*** Opening Data section ***
(* ===== verification/RpcQueueProofs.v ===== *)
(** * RpcQueueProofs: every accepted request is answered once

    Steps of the network thread, the two workers and the injection path interleave freely;
    a worker may also die. A request that was accepted is then either still pending or was
    answered exactly once, with a packet that goes back to the job that asked. *)

From Stdlib Require Import ZArith Lia.
From S2P Require Import Prelude RustStd CloudCore SteamProtocol Apps CloudSettings CloudMessages RpcProtocol.
From S2P Require Import RpcQueue.

Local Open Scope Z_scope.

(** ** Steps *)

Inductive Event :=
(** the network thread sees a packet; a request that expects a response is noted *)
| Intercept (apps : AppsSection) (account : AccountState) (cloud : CloudSection)
    (settings : CloudSettings) (method : string) (header : CMsgProtoBufHeader) (body : list Z)
    (generation now : Z)
(** and handed over *)
| HandOver (i : nat)
| WorkerRecv
| WorkerDone (result : AR RpcReply)
| WorkerDies
| ReportRecv
| ReporterDies
| Drain
| DropPermit
| Cancel.

Inductive Output :=
| Accepted (id : nat) (header : CMsgProtoBufHeader) (generation : Z)
| Answered (id : nat) (packet : list Z) (generation : Z).

Section steps.
Context {M : CloudMessages} {W : WireViews} {HC : HeaderCodec} {U : UriParser}.
Context (sha256 : list Z → list Z).

Definition step (e : Event) (q : CloudRpcQueue) : CloudRpcQueue * list Output :=
  match e with
  | Intercept apps account cloud settings method header body generation now =>
      match route sha256 apps account cloud settings method header body now q with
      | (Report, q) => (try_report (notification 0 method body settings 0) q, [])
      | (Decline, q) => (q, [])
      | (Respond app_id, q) =>
          match reserve app_id method header body settings generation q with
          | None => (q, [])
          | Some (r, q) => (with_sending (q_sending q ++ [r]) q, [Accepted (pred (q_fresh q)) header generation])
          end
      | (Notify app_id, q) => ((try_send (notification app_id method body settings (q_epoch q)) q).2, [])
      end
  | HandOver i =>
      match q_sending q !! i with
      | Some r => (hand_over r (with_sending (delete i (q_sending q)) q), [])
      | None => (q, [])
      end
  | WorkerRecv => (worker_recv q, [])
  | WorkerDone result => (worker_done result q, [])
  | WorkerDies => (worker_dies q, [])
  | ReportRecv => (report_recv q, [])
  | ReporterDies => (reporter_dies q, [])
  | Drain =>
      let '(done, q) := drain q in
      (q, (λ d, Answered (pr_receiver d.1) d.2 (pr_response_generation d.1)) <$> done)
  | DropPermit => (match q_held q with O => q | S _ => drop_permit q end, [])
  | Cancel => (cancel_pending q, [])
  end.

Fixpoint run (es : list Event) (q : CloudRpcQueue) : CloudRpcQueue * list Output :=
  match es with
  | [] => (q, [])
  | e :: es => let '(q, out) := step e q in let '(q, rest) := run es q in (q, out ++ rest)
  end.
End steps.

Definition accepted_id (o : Output) : option nat :=
  match o with Accepted id _ _ => Some id | _ => None end.
Definition answered_id (o : Output) : option nat :=
  match o with Answered id _ _ => Some id | _ => None end.

(** ** [swap_remove] and the drain *)

Lemma swap_remove_perm {A} (i : nat) (l : list A) x : l !! i = Some x → x :: swap_remove i l ≡ₚ l.
Proof.
  intros Hi. unfold swap_remove. pose proof (lookup_lt_Some _ _ _ Hi) as Hlt.
  destruct (l !! pred (length l)) as [y|] eqn:Hy.
  2: { apply lookup_ge_None in Hy. lia. }
  set (n := pred (length l)) in *.
  assert (Hl : take n l ++ [y] = l).
  { rewrite <-(take_drop n l) at 2. f_equal. apply drop_S in Hy as ->. f_equal.
    rewrite drop_ge; [done|lia]. }
  trans (take n l ++ [y]); [|by rewrite Hl]. destruct (decide (i = n)) as [->|Hne].
  - assert (x = y) as -> by congruence. rewrite take_insert_ge by lia.
    apply Permutation_cons_append.
  - rewrite take_insert_lt by lia.
    assert (Hi' : take n l !! i = Some x) by (rewrite lookup_take_lt by lia; done).
    clear Hl. revert Hi'. generalize (take n l). intros l' Hi'.
    rewrite <-(take_drop_middle _ _ _ Hi') at 2.
    rewrite (insert_take_drop l' i y) by (by eapply lookup_lt_Some).
    rewrite <-!app_assoc. cbn. rewrite <-!Permutation_middle.
    by rewrite app_nil_r.
Qed.

Lemma swap_remove_take {A} (i : nat) (l : list A) : (i < length l)%nat → take i (swap_remove i l) = take i l.
Proof.
  intros Hlt. unfold swap_remove. destruct (l !! pred (length l)) as [y|] eqn:Hy.
  2: { apply lookup_ge_None in Hy. lia. }
  rewrite take_take, Nat.min_l by lia. by apply take_insert_ge.
Qed.

(** What a receiver gives to an entry that is taken out. *)
Definition gives (c : gmap nat Channel) (d : PendingResponse * list Z) : Prop :=
  match try_recv c (pr_receiver d.1) with
  | Received packet => d.2 = packet
  | Disconnected => d.2 = pr_fallback d.1
  | Empty => False
  end.

(** The drain takes out every entry that has its response or has lost its sender, each
    once, and leaves the others. *)
Lemma drain_loop_spec fuel index c pending done rest :
  drain_loop fuel index c pending = (done, rest) → (length pending ≤ fuel + index)%nat →
  Forall (λ p, try_recv c (pr_receiver p) = Empty) (take index pending) →
  done.*1 ++ rest ≡ₚ pending ∧ Forall (gives c) done ∧
  Forall (λ p, try_recv c (pr_receiver p) = Empty) rest.
Proof.
  revert index pending done rest. induction fuel as [|fuel IH]; intros index pending done rest Hm Hle Hemp.
  { injection Hm as <- <-. split; [done|]. split; [constructor|]. by rewrite take_ge in Hemp by lia. }
  cbn in Hm. destruct (pending !! index) as [p|] eqn:Hp.
  2: { injection Hm as <- <-. apply lookup_ge_None in Hp. split; [done|]. split; [constructor|].
       by rewrite take_ge in Hemp by lia. }
  pose proof (swap_remove_perm _ _ _ Hp) as Hperm. pose proof (lookup_lt_Some _ _ _ Hp) as Hlt.
  assert (Hstep : ∀ x, gives c (p, x) →
    (let '(done, rest) := drain_loop fuel index c (swap_remove index pending) in ((p, x) :: done, rest)) =
      (done, rest) →
    done.*1 ++ rest ≡ₚ pending ∧ Forall (gives c) done ∧
    Forall (λ p, try_recv c (pr_receiver p) = Empty) rest).
  { intros x Hx Heq. destruct (drain_loop fuel index c (swap_remove index pending)) as [done' rest'] eqn:Ed.
    injection Heq as <- <-. apply IH in Ed as (H1 & H2 & H3).
    - cbn. rewrite H1, Hperm. split; [done|]. split; [by constructor|done].
    - apply Permutation_length in Hperm. cbn in Hperm. lia.
    - by rewrite swap_remove_take. }
  destruct (try_recv c (pr_receiver p)) as [x| |] eqn:Er.
  - apply (Hstep x); [|done]. unfold gives. cbn. by rewrite Er.
  - apply (Hstep (pr_fallback p)); [|done]. unfold gives. cbn. by rewrite Er.
  - apply IH in Hm; [done|lia|]. rewrite (take_S_r _ _ _ Hp). apply Forall_app. by repeat constructor.
Qed.

(** ** The invariant *)

(** The requests that hold a sender: not yet handed over, waiting, and worked on. *)
Definition alive (q : CloudRpcQueue) : list QueuedRequest :=
  q_sending q ++ option_list (q_running q) ++ q_requests q.
Definition sender_of (r : QueuedRequest) : option nat := qp_sender <$> qd_response r.
Definition ids (q : CloudRpcQueue) : list nat := pr_receiver <$> q_pending q.

Section invariant.
Context {HC : HeaderCodec}.

(** A packet that goes back to the job of the request. *)
Definition answers (header : CMsgProtoBufHeader) (packet : list Z) : Prop :=
  ∃ body eresult, packet = assemble_response_packet header body eresult.

(** The channel of a pending response: its request still holds the sender, or is gone and
    left at most one packet. *)
Definition channel_ok (holders : list nat) (id : nat) (header : CMsgProtoBufHeader) (c : Channel) : Prop :=
  (id ∈ holders ∧ c = {| cn_packets := []; cn_senders := 1 |}) ∨
  (id ∉ holders ∧ cn_senders c = 0%nat ∧
   (cn_packets c = [] ∨ ∃ x, cn_packets c = [x] ∧ answers header x)).

(** [queue_inv rs q log]: the requests [rs] hold a sender, and [log] is what was accepted
    and answered so far. *)
Record queue_inv (rs : list QueuedRequest) (q : CloudRpcQueue) (log : list Output) : Prop := {
  qi_holders : NoDup (omap sender_of rs);
  qi_waiting : ∀ id, id ∈ omap sender_of rs → id ∈ ids q;
  qi_headers : ∀ r response, r ∈ rs → qd_response r = Some response →
    ∃ generation, Accepted (qp_sender response) (qp_request_header response) generation ∈ log;
  qi_pending : ∀ p, p ∈ q_pending q → ∃ header c,
    Accepted (pr_receiver p) header (pr_response_generation p) ∈ log ∧
    pr_fallback p = build_failure_response_packet header ∧
    q_channels q !! pr_receiver p = Some c ∧
    channel_ok (omap sender_of rs) (pr_receiver p) header c;
  qi_log : omap answered_id log ++ ids q ≡ₚ omap accepted_id log;
  qi_fresh : omap accepted_id log = seq 0 (q_fresh q);
  qi_answers : ∀ id x generation, Answered id x generation ∈ log →
    ∃ header, Accepted id header generation ∈ log ∧ answers header x;
  qi_permits : q_outstanding q = Z.of_nat (length (q_pending q) + q_held q);
  qi_bound : q_outstanding q ≤ RPC_QUEUE_CAPACITY;
}.

Lemma ids_NoDup rs q log : queue_inv rs q log → NoDup (omap accepted_id log) ∧ NoDup (ids q).
Proof.
  intros Hi. assert (Hn : NoDup (omap accepted_id log)) by (rewrite (qi_fresh _ _ _ Hi); apply NoDup_seq).
  split; [done|]. rewrite <-(qi_log _ _ _ Hi) in Hn. by apply NoDup_app in Hn as (_ & _ & ?).
Qed.

Lemma accepted_unique rs q log id h g h' g' :
  queue_inv rs q log → Accepted id h g ∈ log → Accepted id h' g' ∈ log → h = h' ∧ g = g'.
Proof.
  intros Hi H1 H2. destruct (ids_NoDup _ _ _ Hi) as [Hn _]. clear Hi.
  induction log as [|o log IH]; [by apply not_elem_of_nil in H1|].
  assert (Hin : ∀ h g, Accepted id h g ∈ log → id ∈ omap accepted_id log).
  { intros h0 g0 ?. apply list_elem_of_omap. by exists (Accepted id h0 g0). }
  apply elem_of_cons in H1 as [<-|H1], H2 as [Heq|H2].
  - by injection Heq as -> ->.
  - cbn in Hn. apply NoDup_cons in Hn as [Hno _]. by destruct (Hno (Hin _ _ H2)).
  - rewrite <-Heq in Hn. cbn in Hn. apply NoDup_cons in Hn as [Hno _]. by destruct (Hno (Hin _ _ H1)).
  - apply IH; [done..|]. cbn in Hn. destruct (accepted_id o); [by apply NoDup_cons in Hn as [_ ?]|done].
Qed.

(** Only who holds the senders matters, in any order. *)
Lemma inv_perm rs rs' q log : rs ≡ₚ rs' → queue_inv rs q log → queue_inv rs' q log.
Proof.
  intros Hp [H1 H2 H3 H4 H5 H6 H7 H8 H9].
  assert (Ho : omap sender_of rs ≡ₚ omap sender_of rs') by (by rewrite Hp).
  split; try done.
  - by rewrite <-Ho.
  - intros id. rewrite <-Ho. apply H2.
  - intros r response Hr. rewrite <-Hp in Hr. by apply H3.
  - intros p Hin. destruct (H4 p Hin) as (h & c & ? & ? & ? & Hc). exists h, c. do 3 (split; [done|]).
    unfold channel_ok in *. by rewrite <-Ho.
Qed.

(** Fields no request depends on. *)
Lemma inv_same rs q q' log :
  queue_inv rs q log → q_pending q' = q_pending q → q_channels q' = q_channels q →
  q_fresh q' = q_fresh q → q_outstanding q' = q_outstanding q → q_held q' = q_held q →
  queue_inv rs q' log.
Proof.
  intros [H1 H2 H3 H4 H5 H6 H7 H8 H9] Hp Hc Hf Ho Hh.
  split; unfold ids in *; rewrite ?Hp, ?Hc, ?Hf, ?Ho, ?Hh; done.
Qed.

(** A request without a response. *)
Lemma inv_silent r rs q log :
  qd_response r = None → (queue_inv (r :: rs) q log ↔ queue_inv rs q log).
Proof.
  intros Hr. assert (Ho : omap sender_of (r :: rs) = omap sender_of rs) by (cbn; unfold sender_of; by rewrite Hr).
  split; intros [H1 H2 H3 H4 H5 H6 H7 H8 H9]; rewrite ?Ho in *; split; rewrite ?Ho; try done.
  - intros r' response Hin. apply H3. by apply elem_of_cons; right.
  - intros r' response [->|Hin]%elem_of_cons ?; [congruence|by eapply H3].
Qed.

(** A request gives up its sender, having sent one answer or nothing. *)
Lemma queue_inv_release r response rs q q' log packets :
  queue_inv (r :: rs) q log → qd_response r = Some response →
  (packets = [] ∨ ∃ x, packets = [x] ∧ answers (qp_request_header response) x) →
  q_channels q' = <[qp_sender response := {| cn_packets := packets; cn_senders := 0 |}]> (q_channels q) →
  q_pending q' = q_pending q → q_fresh q' = q_fresh q → q_outstanding q' = q_outstanding q →
  q_held q' = q_held q → queue_inv rs q' log.
Proof.
  intros Hi Hr Hpk Hc Hp Hf Ho Hh. pose proof Hi as [H1 H2 H3 H4 H5 H6 H7 H8 H9].
  assert (Hs : sender_of r = Some (qp_sender response)) by (unfold sender_of; by rewrite Hr).
  cbn in H1, H2, H4. rewrite Hs in H1, H2, H4. apply NoDup_cons in H1 as [Hno H1].
  split; try done; unfold ids in *; rewrite ?Hp, ?Hf, ?Ho, ?Hh; try done.
  - intros id Hid. apply H2. by apply elem_of_cons; right.
  - intros r' response' Hin. apply H3. by apply elem_of_cons; right.
  - intros p Hin. destruct (H4 p Hin) as (h & c & Ha & Hfb & Hl & Hok). rewrite Hc.
    destruct (decide (pr_receiver p = qp_sender response)) as [Heq|Hne].
    + exists h, {| cn_packets := packets; cn_senders := 0 |}. split; [done|]. split; [done|].
      rewrite Heq, lookup_insert_eq. split; [done|]. right. split; [done|]. split; [done|]. cbn.
      destruct (H3 r response) as (g & Ha'); [by left|done|]. rewrite Heq in Ha.
      destruct (accepted_unique _ _ _ _ _ _ _ _ Hi Ha Ha') as [-> _]. done.
    + exists h, c. split; [done|]. split; [done|]. rewrite lookup_insert_ne by done. split; [done|].
      destruct Hok as [[Hin' ->]|[Hnin Hok]].
      * left. split; [|done]. by apply elem_of_cons in Hin' as [?|?].
      * right. split; [|done]. intros ?. apply Hnin. by apply elem_of_cons; right.
Qed.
*** Closing Data section ***
Exercise aim: Could you repeat exactly the lines in the listing above from the one with "(id ∉ holders ∧ cn_senders c = 0%nat ∧" down to the one with "intros Hi. assert"? Include both of those lines.

Solution to the exercise:
  (id ∉ holders ∧ cn_senders c = 0%nat ∧
   (cn_packets c = [] ∨ ∃ x, cn_packets c = [x] ∧ answers header x)).

(** [queue_inv rs q log]: the requests [rs] hold a sender, and [log] is what was accepted
    and answered so far. *)
Record queue_inv (rs : list QueuedRequest) (q : CloudRpcQueue) (log : list Output) : Prop := {
  qi_holders : NoDup (omap sender_of rs);
  qi_waiting : ∀ id, id ∈ omap sender_of rs → id ∈ ids q;
  qi_headers : ∀ r response, r ∈ rs → qd_response r = Some response →
    ∃ generation, Accepted (qp_sender response) (qp_request_header response) generation ∈ log;
  qi_pending : ∀ p, p ∈ q_pending q → ∃ header c,
    Accepted (pr_receiver p) header (pr_response_generation p) ∈ log ∧
    pr_fallback p = build_failure_response_packet header ∧
    q_channels q !! pr_receiver p = Some c ∧
    channel_ok (omap sender_of rs) (pr_receiver p) header c;
  qi_log : omap answered_id log ++ ids q ≡ₚ omap accepted_id log;
  qi_fresh : omap accepted_id log = seq 0 (q_fresh q);
  qi_answers : ∀ id x generation, Answered id x generation ∈ log →
    ∃ header, Accepted id header generation ∈ log ∧ answers header x;
  qi_permits : q_outstanding q = Z.of_nat (length (q_pending q) + q_held q);
  qi_bound : q_outstanding q ≤ RPC_QUEUE_CAPACITY;
}.

Lemma ids_NoDup rs q log : queue_inv rs q log → NoDup (omap accepted_id log) ∧ NoDup (ids q).
Proof.
  intros Hi. assert (Hn : NoDup (omap accepted_id log)) by (rewrite (qi_fresh _ _ _ Hi); apply NoDup_seq).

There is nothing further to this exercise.